• _Task to carry out_: Set down exactly the lines below, starting at the one that contains "set (w1 := terminate_spec w) in *." and ending at the one that contains "destruct (negb _); [by apply Hfail|].", with both of those lines included and nothing else.

** Opening Provided data block **

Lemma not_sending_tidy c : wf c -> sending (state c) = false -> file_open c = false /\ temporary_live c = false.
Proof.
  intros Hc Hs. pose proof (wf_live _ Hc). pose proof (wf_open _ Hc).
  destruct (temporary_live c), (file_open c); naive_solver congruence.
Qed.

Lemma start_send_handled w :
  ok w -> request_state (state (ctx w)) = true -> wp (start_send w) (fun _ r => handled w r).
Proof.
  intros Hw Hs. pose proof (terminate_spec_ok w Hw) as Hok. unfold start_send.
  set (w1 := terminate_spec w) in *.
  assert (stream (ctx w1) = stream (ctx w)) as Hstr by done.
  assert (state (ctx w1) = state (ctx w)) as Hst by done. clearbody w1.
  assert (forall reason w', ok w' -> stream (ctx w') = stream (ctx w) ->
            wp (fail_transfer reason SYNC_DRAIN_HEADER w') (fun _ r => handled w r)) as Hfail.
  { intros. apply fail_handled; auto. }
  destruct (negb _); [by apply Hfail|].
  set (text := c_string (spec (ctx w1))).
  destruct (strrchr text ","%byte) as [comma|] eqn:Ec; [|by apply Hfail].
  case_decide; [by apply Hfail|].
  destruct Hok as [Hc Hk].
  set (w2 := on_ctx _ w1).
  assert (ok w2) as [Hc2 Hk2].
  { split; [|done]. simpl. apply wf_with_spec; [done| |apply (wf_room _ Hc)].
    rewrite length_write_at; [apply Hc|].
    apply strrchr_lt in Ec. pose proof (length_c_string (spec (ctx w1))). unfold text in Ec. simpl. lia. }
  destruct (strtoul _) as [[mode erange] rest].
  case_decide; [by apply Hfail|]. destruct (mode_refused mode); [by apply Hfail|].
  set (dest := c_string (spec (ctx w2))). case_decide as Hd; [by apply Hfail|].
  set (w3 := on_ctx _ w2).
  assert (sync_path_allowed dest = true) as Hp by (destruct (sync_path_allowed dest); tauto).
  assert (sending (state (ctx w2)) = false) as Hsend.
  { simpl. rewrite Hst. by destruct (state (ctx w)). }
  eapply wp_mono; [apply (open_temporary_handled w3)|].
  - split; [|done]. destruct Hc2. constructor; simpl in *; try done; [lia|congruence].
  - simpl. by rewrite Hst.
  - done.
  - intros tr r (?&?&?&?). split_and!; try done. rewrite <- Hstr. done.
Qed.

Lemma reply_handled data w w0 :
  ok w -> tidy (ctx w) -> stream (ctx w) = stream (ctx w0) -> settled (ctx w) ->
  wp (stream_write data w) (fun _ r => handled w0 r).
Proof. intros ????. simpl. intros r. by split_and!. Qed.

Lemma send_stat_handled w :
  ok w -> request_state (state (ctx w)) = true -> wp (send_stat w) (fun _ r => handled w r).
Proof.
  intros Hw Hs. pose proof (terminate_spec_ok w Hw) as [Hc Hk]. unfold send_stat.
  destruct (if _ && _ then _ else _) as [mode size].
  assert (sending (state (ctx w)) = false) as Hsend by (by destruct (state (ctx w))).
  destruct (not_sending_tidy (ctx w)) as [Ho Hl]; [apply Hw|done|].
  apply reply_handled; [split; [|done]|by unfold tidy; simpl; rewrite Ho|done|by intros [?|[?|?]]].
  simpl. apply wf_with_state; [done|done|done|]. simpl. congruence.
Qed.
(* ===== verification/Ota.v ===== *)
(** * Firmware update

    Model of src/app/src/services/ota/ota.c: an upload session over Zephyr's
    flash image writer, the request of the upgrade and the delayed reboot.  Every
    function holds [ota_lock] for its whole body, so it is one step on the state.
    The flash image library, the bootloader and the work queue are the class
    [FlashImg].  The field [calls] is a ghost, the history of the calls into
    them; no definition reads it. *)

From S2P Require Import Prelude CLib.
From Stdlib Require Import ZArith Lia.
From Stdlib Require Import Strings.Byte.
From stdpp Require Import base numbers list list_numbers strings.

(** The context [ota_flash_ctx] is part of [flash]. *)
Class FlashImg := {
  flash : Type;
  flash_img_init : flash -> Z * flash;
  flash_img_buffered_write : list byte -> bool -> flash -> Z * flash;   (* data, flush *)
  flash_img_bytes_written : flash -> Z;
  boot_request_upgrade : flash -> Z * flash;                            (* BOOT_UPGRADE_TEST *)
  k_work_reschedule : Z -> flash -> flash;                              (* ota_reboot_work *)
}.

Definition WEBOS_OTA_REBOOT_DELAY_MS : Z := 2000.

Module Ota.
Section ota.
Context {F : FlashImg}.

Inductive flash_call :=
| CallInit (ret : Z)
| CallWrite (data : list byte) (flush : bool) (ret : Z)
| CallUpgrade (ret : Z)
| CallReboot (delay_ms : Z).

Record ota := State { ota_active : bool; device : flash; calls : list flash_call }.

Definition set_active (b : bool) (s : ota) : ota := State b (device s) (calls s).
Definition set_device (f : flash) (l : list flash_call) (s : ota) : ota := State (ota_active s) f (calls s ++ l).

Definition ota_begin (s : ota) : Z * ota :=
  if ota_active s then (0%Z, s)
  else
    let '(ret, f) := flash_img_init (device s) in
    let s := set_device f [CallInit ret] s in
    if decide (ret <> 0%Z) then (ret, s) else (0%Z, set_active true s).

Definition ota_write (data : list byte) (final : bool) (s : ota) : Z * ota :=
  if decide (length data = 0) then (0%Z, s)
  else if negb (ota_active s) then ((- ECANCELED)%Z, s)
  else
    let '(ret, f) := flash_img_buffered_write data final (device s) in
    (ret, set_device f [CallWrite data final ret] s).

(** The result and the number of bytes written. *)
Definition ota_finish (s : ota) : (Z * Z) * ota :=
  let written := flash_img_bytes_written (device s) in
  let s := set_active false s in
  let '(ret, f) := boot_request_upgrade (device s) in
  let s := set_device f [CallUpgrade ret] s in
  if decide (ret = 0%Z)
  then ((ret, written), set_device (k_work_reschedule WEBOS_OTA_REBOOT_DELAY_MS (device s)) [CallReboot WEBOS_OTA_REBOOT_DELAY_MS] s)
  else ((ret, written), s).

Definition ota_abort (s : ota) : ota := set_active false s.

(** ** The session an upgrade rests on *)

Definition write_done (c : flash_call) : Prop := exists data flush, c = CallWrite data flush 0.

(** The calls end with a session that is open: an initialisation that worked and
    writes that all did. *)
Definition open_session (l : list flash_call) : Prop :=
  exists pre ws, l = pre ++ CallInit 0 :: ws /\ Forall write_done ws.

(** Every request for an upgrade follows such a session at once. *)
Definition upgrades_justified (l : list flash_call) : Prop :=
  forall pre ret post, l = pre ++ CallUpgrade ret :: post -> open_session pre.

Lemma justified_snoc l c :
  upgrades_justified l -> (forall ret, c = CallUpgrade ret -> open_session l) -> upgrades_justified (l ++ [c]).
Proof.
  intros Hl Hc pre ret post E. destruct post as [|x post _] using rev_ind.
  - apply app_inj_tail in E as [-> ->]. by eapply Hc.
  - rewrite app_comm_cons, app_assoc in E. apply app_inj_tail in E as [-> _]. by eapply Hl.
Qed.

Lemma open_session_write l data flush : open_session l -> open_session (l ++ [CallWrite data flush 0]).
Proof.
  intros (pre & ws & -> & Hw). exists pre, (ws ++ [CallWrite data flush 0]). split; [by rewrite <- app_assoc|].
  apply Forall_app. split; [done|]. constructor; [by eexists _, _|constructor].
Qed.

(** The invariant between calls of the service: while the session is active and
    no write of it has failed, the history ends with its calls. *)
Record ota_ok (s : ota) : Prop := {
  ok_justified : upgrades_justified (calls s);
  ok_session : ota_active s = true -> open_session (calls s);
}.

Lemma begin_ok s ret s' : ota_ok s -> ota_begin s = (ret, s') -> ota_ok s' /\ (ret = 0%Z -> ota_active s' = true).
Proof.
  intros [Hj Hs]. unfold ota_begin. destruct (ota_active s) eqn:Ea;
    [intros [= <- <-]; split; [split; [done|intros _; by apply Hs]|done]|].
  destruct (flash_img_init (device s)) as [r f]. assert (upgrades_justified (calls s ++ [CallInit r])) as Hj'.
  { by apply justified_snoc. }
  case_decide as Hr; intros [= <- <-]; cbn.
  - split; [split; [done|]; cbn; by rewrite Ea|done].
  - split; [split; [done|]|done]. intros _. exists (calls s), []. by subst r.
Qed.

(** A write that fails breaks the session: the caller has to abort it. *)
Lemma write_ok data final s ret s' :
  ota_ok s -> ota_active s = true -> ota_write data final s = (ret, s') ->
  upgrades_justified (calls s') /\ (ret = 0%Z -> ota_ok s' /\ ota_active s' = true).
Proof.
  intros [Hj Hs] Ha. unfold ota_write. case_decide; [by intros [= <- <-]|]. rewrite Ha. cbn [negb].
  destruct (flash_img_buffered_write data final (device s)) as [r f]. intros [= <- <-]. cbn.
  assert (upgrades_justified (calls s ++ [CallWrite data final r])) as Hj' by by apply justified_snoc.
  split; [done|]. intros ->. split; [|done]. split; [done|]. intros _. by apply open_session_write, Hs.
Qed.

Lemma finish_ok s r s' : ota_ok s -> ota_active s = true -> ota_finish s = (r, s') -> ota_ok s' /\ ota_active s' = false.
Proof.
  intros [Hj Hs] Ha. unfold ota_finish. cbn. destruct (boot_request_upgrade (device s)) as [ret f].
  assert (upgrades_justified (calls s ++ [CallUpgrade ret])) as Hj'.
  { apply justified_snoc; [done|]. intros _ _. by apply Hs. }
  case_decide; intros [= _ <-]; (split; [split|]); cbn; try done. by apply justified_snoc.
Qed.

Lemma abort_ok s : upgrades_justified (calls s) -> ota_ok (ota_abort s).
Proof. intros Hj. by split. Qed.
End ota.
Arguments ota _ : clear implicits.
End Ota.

** Closing Provided data block **

• _Worked solution_:
  set (w1 := terminate_spec w) in *.
  assert (stream (ctx w1) = stream (ctx w)) as Hstr by done.
  assert (state (ctx w1) = state (ctx w)) as Hst by done. clearbody w1.
  assert (forall reason w', ok w' -> stream (ctx w') = stream (ctx w) ->
            wp (fail_transfer reason SYNC_DRAIN_HEADER w') (fun _ r => handled w r)) as Hfail.
  { intros. apply fail_handled; auto. }
  destruct (negb _); [by apply Hfail|].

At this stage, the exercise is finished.